▶ _Stored items_
Lemma filter_other_units st id :
  filter (fun c => String.eqb (ch_unit c) id)
         (filter (fun c => negb (String.eqb (ch_unit c) id)) st) = [].
Proof.
  induction st as [|c t IH]; simpl; [reflexivity|].
  destruct (String.eqb (ch_unit c) id) eqn:E; simpl; [exact IH|]. rewrite E. exact IH.
Qed.

Lemma filter_all_unit (l : list Chunk) id :
  (forall c, In c l -> ch_unit c = id) ->
  filter (fun c => String.eqb (ch_unit c) id) l = l.
Proof.
  induction l as [|c t IH]; intros H; simpl; [reflexivity|].
  rewrite (H c (or_introl eq_refl)), String.eqb_refl. f_equal.
  apply IH. intros x Hx. apply H. right. exact Hx.
Qed.

Lemma chunks_of_unit_index embed st u :
  chunks_of_unit (index_unit embed st u) (cu_ext u) = chunk_unit embed u.
Proof.
  unfold chunks_of_unit, index_unit, delete_by_unit, upsert.
  destruct (cu_deleted u) eqn:D.
  - rewrite filter_other_units. unfold chunk_unit. rewrite D. reflexivity.
  - rewrite filter_app, filter_other_units. simpl.
    apply filter_all_unit. intros c Hc. apply (chunk_unit_meta _ _ _ Hc).
Qed.

Lemma in_index_unit embed st u c :
  In c (index_unit embed st u) ->
  (In c st /\ ch_unit c <> cu_ext u) \/ In c (chunk_unit embed u).
Proof.
  unfold index_unit, delete_by_unit, upsert.
  assert (Hf : In c (filter (fun c => negb (String.eqb (ch_unit c) (cu_ext u))) st) ->
               In c st /\ ch_unit c <> cu_ext u).
  { intros H. apply filter_In in H as [H1 H2]. split; [exact H1|].
    apply negb_true_iff, String.eqb_neq in H2. exact H2. }
  destruct (cu_deleted u); intros H.
  - left. apply Hf, H.
  - apply in_app_or in H as [H|H]; [left; apply Hf, H | right; exact H].
Qed.

Lemma index_unit_unmixed embed st u : unmixed st -> unmixed (index_unit embed st u).
Proof.
  intros Hst c1 c2 H1 H2 E.
  apply in_index_unit in H1 as [[H1 N1]|H1]; apply in_index_unit in H2 as [[H2 N2]|H2].
  - apply Hst; assumption.
  - apply chunk_unit_meta in H2 as [U2 _]. congruence.
  - apply chunk_unit_meta in H1 as [U1 _]. congruence.
  - apply chunk_unit_meta in H1 as [_ K1]. apply chunk_unit_meta in H2 as [_ K2]. congruence.
Qed.

Lemma reachable_unmixed embed st0 st : unmixed st0 -> reachable embed st0 st -> unmixed st.
Proof.
  intros H0 R. induction R; [exact H0 | apply index_unit_unmixed; assumption].
Qed.

Lemma search_unmixed sim st q flt k : unmixed st -> unmixed_hits (search sim st q flt k).
Proof.
  intros H a b Ha Hb E.
  apply search_in in Ha as [Ha _]. apply search_in in Hb as [Hb _]. apply H; assumption.
Qed.

(** C2. Re-indexing a unit whose [content_hash] changed replaces its
    chunk set as a whole: afterwards the unit's chunks are exactly the
    newly generated ones, all carrying the new hash (so none with the old
    hash is left); and since each re-indexing is one atomic store step,
    in every store state a query can observe, and in every search result,
    no unit has chunks of two different hashes. *)
Theorem reindex_replaces_whole_unit (embed : string -> list Z) (st0 st : Store)
    (u : ContentUnit) :
  unmixed st0 -> reachable embed st0 st ->
  chunks_of_unit (index_unit embed st u) (cu_ext u) = chunk_unit embed u /\
  (forall c, In c (index_unit embed st u) -> ch_unit c = cu_ext u -> ch_hash c = cu_hash u) /\
  unmixed st /\ unmixed (index_unit embed st u) /\
  (forall similarity query_vector access_filter top_k,
     unmixed_hits (search similarity st query_vector access_filter top_k) /\
     unmixed_hits (search similarity (index_unit embed st u) query_vector access_filter top_k)).
Proof.
  intros H0 R.
  pose proof (reachable_unmixed _ _ _ H0 R) as Hst.
  pose proof (index_unit_unmixed embed _ u Hst) as Hst'.
  split; [apply chunks_of_unit_index|].
  split.
  { intros c Hc E. apply in_index_unit in Hc as [[_ N]|Hc]; [contradiction|].
    apply (chunk_unit_meta _ _ _ Hc). }
  split; [exact Hst|]. split; [exact Hst'|].
  intros. split; apply search_unmixed; assumption.
Qed.

(** C2 witness: from the empty store, index [unit_v1], then re-index the
    unit with its changed text [unit_v2]. *)
Lemma reindex_replaces_whole_unit_witness :
  unmixed [] /\
  reachable Samples.length_embed [] (index_unit Samples.length_embed [] Samples.unit_v1) /\
  chunks_of_unit (index_unit Samples.length_embed
                    (index_unit Samples.length_embed [] Samples.unit_v1) Samples.unit_v2) "lab3" =
    chunk_unit Samples.length_embed Samples.unit_v2.
Proof.
  assert (H0 : unmixed []) by (intros ? ? []).
  assert (R : reachable Samples.length_embed [] (index_unit Samples.length_embed [] Samples.unit_v1))
    by (apply reach_step, reach_init).
  split; [exact H0|]. split; [exact R|].
  exact (proj1 (reindex_replaces_whole_unit Samples.length_embed [] _ Samples.unit_v2 H0 R)).
Defined.

End IndexerClaims.

(* ------------------------------------------------------------------ *)
(** ** Reconciliation *)

Module ContentFacts.
Import Content.

Section Facts.
Variable h : string -> N.
Variable course : N.
Variable kind : string.

Lemma find_unit_some U x u : find_unit U x = Some u -> cu_ext u = x /\ In u U.
Proof.
  unfold find_unit. intros H. apply find_some in H as [H1 H2].
  apply String.eqb_eq in H2. auto.
Qed.

Lemma find_unit_none U x : find_unit U x = None -> ~ In x (map cu_ext U).
Proof.
  unfold find_unit. intros H Hin. apply in_map_iff in Hin as [u [E Hu]].
  pose proof (find_none _ _ H u Hu) as F. simpl in F. rewrite E, String.eqb_refl in F.
  discriminate F.
Qed.

Lemma find_unit_app U l x u : find_unit U x = Some u -> find_unit (U ++ l) x = Some u.
Proof.
  unfold find_unit. induction U as [|a t IH]; simpl; [discriminate|].
  destruct (String.eqb (cu_ext a) x); [auto | exact IH].
Qed.

Lemma find_unit_app_none U n x :
  find_unit U x = None -> find_unit (U ++ [n]) x = if String.eqb (cu_ext n) x then Some n else None.
Proof.
  unfold find_unit. induction U as [|a t IH]; simpl; [destruct (String.eqb (cu_ext n) x); auto|].
  destruct (String.eqb (cu_ext a) x); [discriminate | exact IH].
Qed.

Lemma find_unit_replace_other U u' x :
  x <> cu_ext u' -> find_unit (replace_unit U u') x = find_unit U x.
Proof.
  intros Hx. unfold find_unit, replace_unit.
  induction U as [|a t IH]; simpl; [reflexivity|].
  destruct (String.eqb_spec (cu_ext a) (cu_ext u')) as [E|E]; simpl.
  - destruct (String.eqb_spec (cu_ext u') x); [congruence|].
    destruct (String.eqb_spec (cu_ext a) x); [congruence | exact IH].
  - destruct (String.eqb (cu_ext a) x); [reflexivity | exact IH].
Qed.

Lemma find_unit_replace_same U u' :
  In (cu_ext u') (map cu_ext U) -> find_unit (replace_unit U u') (cu_ext u') = Some u'.
Proof.
  unfold find_unit, replace_unit.
  induction U as [|a t IH]; simpl; [intros []|]. intros Hin.
  destruct (String.eqb_spec (cu_ext a) (cu_ext u')) as [E|E]; simpl.
  - rewrite String.eqb_refl. reflexivity.
  - destruct (String.eqb_spec (cu_ext a) (cu_ext u')); [contradiction|].
    apply IH. destruct Hin as [Hin|Hin]; [contradiction | exact Hin].
Qed.

Lemma map_ext_replace U u' :
  (forall u, In u U -> cu_ext u = cu_ext u' -> True) ->
  map cu_ext (replace_unit U u') = map cu_ext U.
Proof.
  intros _. unfold replace_unit. rewrite map_map. apply map_ext. intros a.
  destruct (String.eqb_spec (cu_ext a) (cu_ext u')); congruence.
Qed.

Lemma nodup_snoc (l : list string) x : NoDup l -> ~ In x l -> NoDup (l ++ [x]).
Proof.
  intros H Hx. apply (Permutation_NoDup (Permutation_cons_append l x)).
  constructor; assumption.
Qed.

Lemma reconcile_skip U r : agrees_rec h U r -> reconcile h course kind U r = (U, false).
Proof.
  intros [u [F A]]. unfold reconcile. rewrite F.
  destruct (r_deleted r); [rewrite A; reflexivity|].
  rewrite A, N.eqb_refl. reflexivity.
Qed.

Lemma reconcile_agrees U r : agrees_rec h (fst (reconcile h course kind U r)) r.
Proof.
  unfold reconcile. destruct (find_unit U (r_ext r)) as [u|] eqn:F.
  - pose proof (find_unit_some _ _ _ F) as [Eu Iu].
    assert (Hin : In (cu_ext u) (map cu_ext U)) by (apply in_map; exact Iu).
    destruct (r_deleted r) eqn:D.
    + destruct (cu_deleted u) eqn:Du; simpl.
      * exists u. rewrite D. auto.
      * exists (deleted_unit u). rewrite D. split; [|reflexivity].
        rewrite <- Eu. apply (find_unit_replace_same U (deleted_unit u)). exact Hin.
    + destruct (N.eqb_spec (h (r_body r)) (cu_hash u)) as [E|E]; simpl.
      * exists u. rewrite D. auto.
      * exists (updated_unit h u r). rewrite D. split; [|reflexivity].
        rewrite <- Eu. apply (find_unit_replace_same U (updated_unit h u r)). exact Hin.
  - simpl. exists (new_unit h course kind r). rewrite (find_unit_app_none _ _ _ F). simpl.
    rewrite String.eqb_refl. split; [reflexivity|]. destruct (r_deleted r); reflexivity.
Qed.

Lemma reconcile_agrees_other U r r' :
  r_ext r' <> r_ext r -> agrees_rec h U r' -> agrees_rec h (fst (reconcile h course kind U r)) r'.
Proof.
  intros Hne [u' [F' A']]. exists u'. split; [|exact A'].
  unfold reconcile. destruct (find_unit U (r_ext r)) as [u|] eqn:F.
  - pose proof (find_unit_some _ _ _ F) as [Eu _].
    destruct (r_deleted r); [destruct (cu_deleted u)|destruct (N.eqb (h (r_body r)) (cu_hash u))];
      simpl; try exact F'; rewrite find_unit_replace_other; simpl; congruence.
  - simpl. apply find_unit_app. exact F'.
Qed.

Lemma reconcile_nodup U r :
  NoDup (map cu_ext U) -> NoDup (map cu_ext (fst (reconcile h course kind U r))).
Proof.
  intros H. unfold reconcile. destruct (find_unit U (r_ext r)) as [u|] eqn:F.
  - destruct (r_deleted r); [destruct (cu_deleted u)|destruct (N.eqb (h (r_body r)) (cu_hash u))];
      simpl; try exact H; rewrite map_ext_replace; auto.
  - simpl. rewrite map_app. simpl. apply nodup_snoc; [exact H|]. apply find_unit_none, F.
Qed.

Lemma reconcile_page_fst U r rest :
  fst (reconcile_page h course kind U (r :: rest)) =
  fst (reconcile_page h course kind (fst (reconcile h course kind U r)) rest).
Proof.
  simpl. destruct (reconcile h course kind U r) as [u1 d]. simpl.
  destruct (reconcile_page h course kind u1 rest). reflexivity.
Qed.

Lemma page_agrees_other page U r' :
  ~ In (r_ext r') (map r_ext page) -> agrees_rec h U r' ->
  agrees_rec h (fst (reconcile_page h course kind U page)) r'.
Proof.
  revert U. induction page as [|r rest IH]; intros U Hn A; [exact A|].
  rewrite reconcile_page_fst. simpl in Hn. apply IH; [tauto|].
  apply reconcile_agrees_other; [intros E; apply Hn; left; congruence | exact A].
Qed.

Lemma page_agrees page U :
  NoDup (map r_ext page) ->
  forall r, In r page -> agrees_rec h (fst (reconcile_page h course kind U page)) r.
Proof.
  revert U. induction page as [|r0 rest IH]; intros U Hnd r Hr; [destruct Hr|].
  rewrite reconcile_page_fst. simpl in Hnd. inversion Hnd as [|? ? Hn Hnd']; subst.
  destruct Hr as [<-|Hr].
  - apply page_agrees_other; [exact Hn | apply reconcile_agrees].
  - apply IH; assumption.
Qed.

Lemma page_nodup page U :
  NoDup (map cu_ext U) -> NoDup (map cu_ext (fst (reconcile_page h course kind U page))).
Proof.
  revert U. induction page as [|r rest IH]; intros U H; [exact H|].
  rewrite reconcile_page_fst. apply IH, reconcile_nodup, H.
Qed.

Lemma page_skip page U :
  (forall r, In r page -> agrees_rec h U r) -> reconcile_page h course kind U page = (U, []).
Proof.
  induction page as [|r rest IH]; intros A; simpl; [reflexivity|].
  rewrite (reconcile_skip U r (A r (or_introl eq_refl))).
  rewrite IH; [reflexivity|]. intros r' Hr'. apply A. right. exact Hr'.
Qed.

Lemma find_unit_clear_dirty U x :
  find_unit (map clear_dirty U) x = option_map clear_dirty (find_unit U x).
Proof.
  unfold find_unit. induction U as [|a t IH]; simpl; [reflexivity|].
  destruct (String.eqb (cu_ext a) x); [reflexivity | exact IH].
Qed.

Lemma agrees_clear_dirty U r : agrees_rec h U r -> agrees_rec h (map clear_dirty U) r.
Proof.
  intros [u [F A]]. exists (clear_dirty u).
  rewrite find_unit_clear_dirty, F. split; [reflexivity|]. exact A.
Qed.

End Facts.

End ContentFacts.

Module ContentClaims.
Import Content ContentFacts.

▶ _Exercise instructions_
Up to and including the line with "unfold index_unit, delete_by_unit, upsert.", write out the records above exactly, starting from their first line.

▶ _Your solution_
Lemma filter_other_units st id :
  filter (fun c => String.eqb (ch_unit c) id)
         (filter (fun c => negb (String.eqb (ch_unit c) id)) st) = [].
Proof.
  induction st as [|c t IH]; simpl; [reflexivity|].
  destruct (String.eqb (ch_unit c) id) eqn:E; simpl; [exact IH|]. rewrite E. exact IH.
Qed.

Lemma filter_all_unit (l : list Chunk) id :
  (forall c, In c l -> ch_unit c = id) ->
  filter (fun c => String.eqb (ch_unit c) id) l = l.
Proof.
  induction l as [|c t IH]; intros H; simpl; [reflexivity|].
  rewrite (H c (or_introl eq_refl)), String.eqb_refl. f_equal.
  apply IH. intros x Hx. apply H. right. exact Hx.
Qed.

Lemma chunks_of_unit_index embed st u :
  chunks_of_unit (index_unit embed st u) (cu_ext u) = chunk_unit embed u.
Proof.
  unfold chunks_of_unit, index_unit, delete_by_unit, upsert.
  destruct (cu_deleted u) eqn:D.
  - rewrite filter_other_units. unfold chunk_unit. rewrite D. reflexivity.
  - rewrite filter_app, filter_other_units. simpl.
    apply filter_all_unit. intros c Hc. apply (chunk_unit_meta _ _ _ Hc).
Qed.

Lemma in_index_unit embed st u c :
  In c (index_unit embed st u) ->
  (In c st /\ ch_unit c <> cu_ext u) \/ In c (chunk_unit embed u).
Proof.
  unfold index_unit, delete_by_unit, upsert.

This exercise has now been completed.